12. Output devices

For this group assignment, we evaluate the power consumption of output devices. We will focus on the stepper motor used in Quentin’s week assignment.

Stepper motor

The stepper motor is driven by an H-bridge which inverts the polarity of the voltage. While the voltage value should remain approximately 5V, the current direction gets reversed. For that reason, we decide to make a differential measurement with an oscilloscope. We want to measure the voltage drop across a 4.7~\Omega resistor that we added in series with the motor’s winding. This will disturb the current’s value a bit, as the winding’s total resistor is now about 10\% higher. We can compensate for this when computing the power, but we will neglect this effect for now.

A closer look shows that the oscilloscope’s two channels have the same ground reference, but measure each side of the resistor.

On the Picoscope software, we can see channels A and B, and the slight difference between them. When the motor turns, the voltage applied looks like a square waves with overshoots.

We add a differential channel between A and B.

The new differential channel has a mean of 0, which is expected because the direction of the current is reversed every half-cycle.

The best way to estimate the overall power consumption is the RMS (displayed at the bottom).

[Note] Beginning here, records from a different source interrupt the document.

Lemma GWDLCELoss_ce_returns (self : GWDLCELoss.t) (input target : Tensor)
    (tr : list Event) (ce_loss : Tensor) :
  GWDLCELoss.ce self input target = (tr, inr ce_loss) ->
  exists reconciled,
    tr = [CrossEntropyCalled (GWDLCELoss.cross_entropy self) input reconciled] /\
    CrossEntropyLoss_call (GWDLCELoss.cross_entropy self) input reconciled = inr ce_loss.
Proof.
  intro Hce.
  destruct (channels input) as [n_pred_ch|] eqn:Hp;
    [destruct (channels target) as [n_target_ch|] eqn:Ht|].
  - rewrite (GWDLCELoss_ce_first_match self _ _ Hp Ht) in Hce.
    destruct (delegate_returns _ _ _ Hce) as (reconciled & _ & Htr & Hcall).
    exists reconciled. split; assumption.
  - unfold GWDLCELoss.ce in Hce. rewrite (Size_getitem_channels _ Hp), bind_lift_inr in Hce.
    unfold Size_getitem in Hce. unfold channels in Ht. rewrite Ht in Hce.
    discriminate Hce.
  - unfold GWDLCELoss.ce, Size_getitem in Hce. unfold channels in Hp. rewrite Hp in Hce.
    discriminate Hce.
Qed.

End ReconciliationLemmas.

(** C2.  In [DiceCELoss.ce] the reconciliation rules are tried in order
    and the first that applies wins: (1) the channel counts differ and the
    target has one channel: the channel dimension is squeezed and the
    target cast to the class-index dtype; (2) else, under an older
    PyTorch: arg-max over the channel dimension; (3) else, the target is
    not float-valued: it is cast to the dtype of the input.  The
    reconciled target goes to the external cross entropy.  For an input of
    shape (2,3,4,4,4) and a target of shape (2,1,4,4,4) the target
    delegated has shape (2,4,4,4) and the integer dtype. *)
Theorem DiceCELoss_ce_reconciliation {T : Torch} {X : Externals}
    (self : DiceCELoss.t) (input target : Tensor) (n_pred_ch n_target_ch : nat) :
  channels input = Some n_pred_ch -> channels target = Some n_target_ch ->
  DiceCELoss.ce self input target
  = match first_match (DiceCE_rules (DiceCELoss.old_pt_ver self)) input target with
    | inr reconciled => call_cross_entropy (DiceCELoss.cross_entropy self) input reconciled
    | inl e => raise e
    end
  /\
  (n_pred_ch <> n_target_ch -> n_target_ch = 1 ->
   exists reconciled,
     first_match (DiceCE_rules (DiceCELoss.old_pt_ver self)) input target = inr reconciled /\
     shape reconciled = drop_dim (shape target) 1 /\ dtype reconciled = int64 /\
     fst (DiceCELoss.ce self input target)
     = [CrossEntropyCalled (DiceCELoss.cross_entropy self) input reconciled])
  /\
  (shape input = [2; 3; 4; 4; 4] -> shape target = [2; 1; 4; 4; 4] ->
   exists reconciled,
     fst (DiceCELoss.ce self input target)
     = [CrossEntropyCalled (DiceCELoss.cross_entropy self) input reconciled] /\
     shape reconciled = [2; 4; 4; 4] /\ dtype reconciled = int64).
Proof.
  intros Hp Ht.
  pose proof (DiceCELoss_ce_first_match self _ _ Hp Ht) as Hce.
  assert (Hrule1 : n_pred_ch <> n_target_ch -> n_target_ch = 1 ->
    exists reconciled,
      first_match (DiceCE_rules (DiceCELoss.old_pt_ver self)) input target = inr reconciled /\
      shape reconciled = drop_dim (shape target) 1 /\ dtype reconciled = int64 /\
      fst (DiceCELoss.ce self input target)
      = [CrossEntropyCalled (DiceCELoss.cross_entropy self) input reconciled]).
  { intros Hne H1. subst n_target_ch.
    destruct (rule_squeeze_rewrites input _ Ht) as (r & Hr & Hshape & Hdtype).
    exists r. rewrite Hce.
    assert (Hfirst : first_match (DiceCE_rules (DiceCELoss.old_pt_ver self)) input target
                     = inr r).
    { unfold DiceCE_rules, first_match.
      replace (applies rule_squeeze input target) with true; [exact Hr|].
      simpl. rewrite Hp, Ht. apply Nat.eqb_neq in Hne. rewrite Hne. reflexivity. }
    rewrite Hfirst. repeat split; assumption. }
  split; [exact Hce|]. split; [exact Hrule1|].
  intros Hin Htg.
  unfold channels in Hp, Ht. rewrite Hin in Hp. rewrite Htg in Ht.
  simpl in Hp, Ht. inversion Hp. inversion Ht. subst n_pred_ch n_target_ch.
  destruct Hrule1 as (r & _ & Hshape & Hdtype & Htrace); [discriminate | reflexivity |].
  exists r. rewrite Htg in Hshape. split; [exact Htrace|]. split; assumption.
Qed.

(** C2, run: the label batch of the concrete environment against its
    prediction. *)
Lemma DiceCELoss_ce_reconciliation_witness :
  exists reconciled,
    fst (DiceCELoss.ce (Lab.dice_ce 2 0) Lab.prediction Lab.labels)
    = [CrossEntropyCalled (DiceCELoss.cross_entropy (Lab.dice_ce 2 0))
         Lab.prediction reconciled] /\
    shape reconciled = [2; 4; 4; 4] /\ dtype reconciled = int64.
Proof.
  apply (proj2 (proj2 (@DiceCELoss_ce_reconciliation Lab.torch (Lab.externals 2 0)
                         (Lab.dice_ce 2 0) Lab.prediction Lab.labels 3 1
                         eq_refl eq_refl)));
    reflexivity.
Defined.

(** C3.  When the ranks of input and target differ, [DiceCELoss.forward]
    raises a [ValueError] whose message names both shapes, and the trace
    is empty: neither the Dice loss nor the cross entropy was called. *)
Theorem DiceCELoss_forward_rank_mismatch {T : Torch} {X : Externals}
    (self : DiceCELoss.t) (input target : Tensor) :
  List.length (shape input) <> List.length (shape target) ->
  DiceCELoss.forward self input target
  = ([], inl (ValueError
       ("the number of dimensions for input and target should be the same, got shape "
        ++ str_Size (shape input) ++ " and " ++ str_Size (shape target) ++ ".")%string)).
Proof.
  intro Hrank. unfold DiceCELoss.forward.
  apply Nat.eqb_neq in Hrank. rewrite Hrank. reflexivity.
Qed.

(** C3, run: a label map that lacks the channel dimension. *)
Lemma DiceCELoss_forward_rank_mismatch_witness :
  DiceCELoss.forward (Lab.dice_ce 2 0) Lab.prediction Lab.flat_labels
  = ([], inl (ValueError
       ("the number of dimensions for input and target should be the same, got shape "
        ++ str_Size [2; 3; 4; 4; 4] ++ " and " ++ str_Size [2; 4; 4; 4] ++ ".")%string)).
Proof.
  apply (@DiceCELoss_forward_rank_mismatch Lab.torch (Lab.externals 2 0)
           (Lab.dice_ce 2 0) Lab.prediction Lab.flat_labels).
  simpl. lia.
Defined.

Knowing the probe resistor’s value, we can compute the RMS current as:

I = \frac{V}{R} = \frac{285~{\rm mV}}{4.7~\Omega} \approx 60~{\rm mA}

Assuming a RMS voltage V\approx 4V, we get to a power of P=VI\approx 0.24~{\rm W}. We can also check the power consumption when the motor does not turn:

Which leads to I\approx 67.7~{\rm mA} and P \approx 0.27~{\rm W}. We can replace the oscilloscope with a current meter to confirm the value of the current. The value is not 100% stable but is close to what we estimated.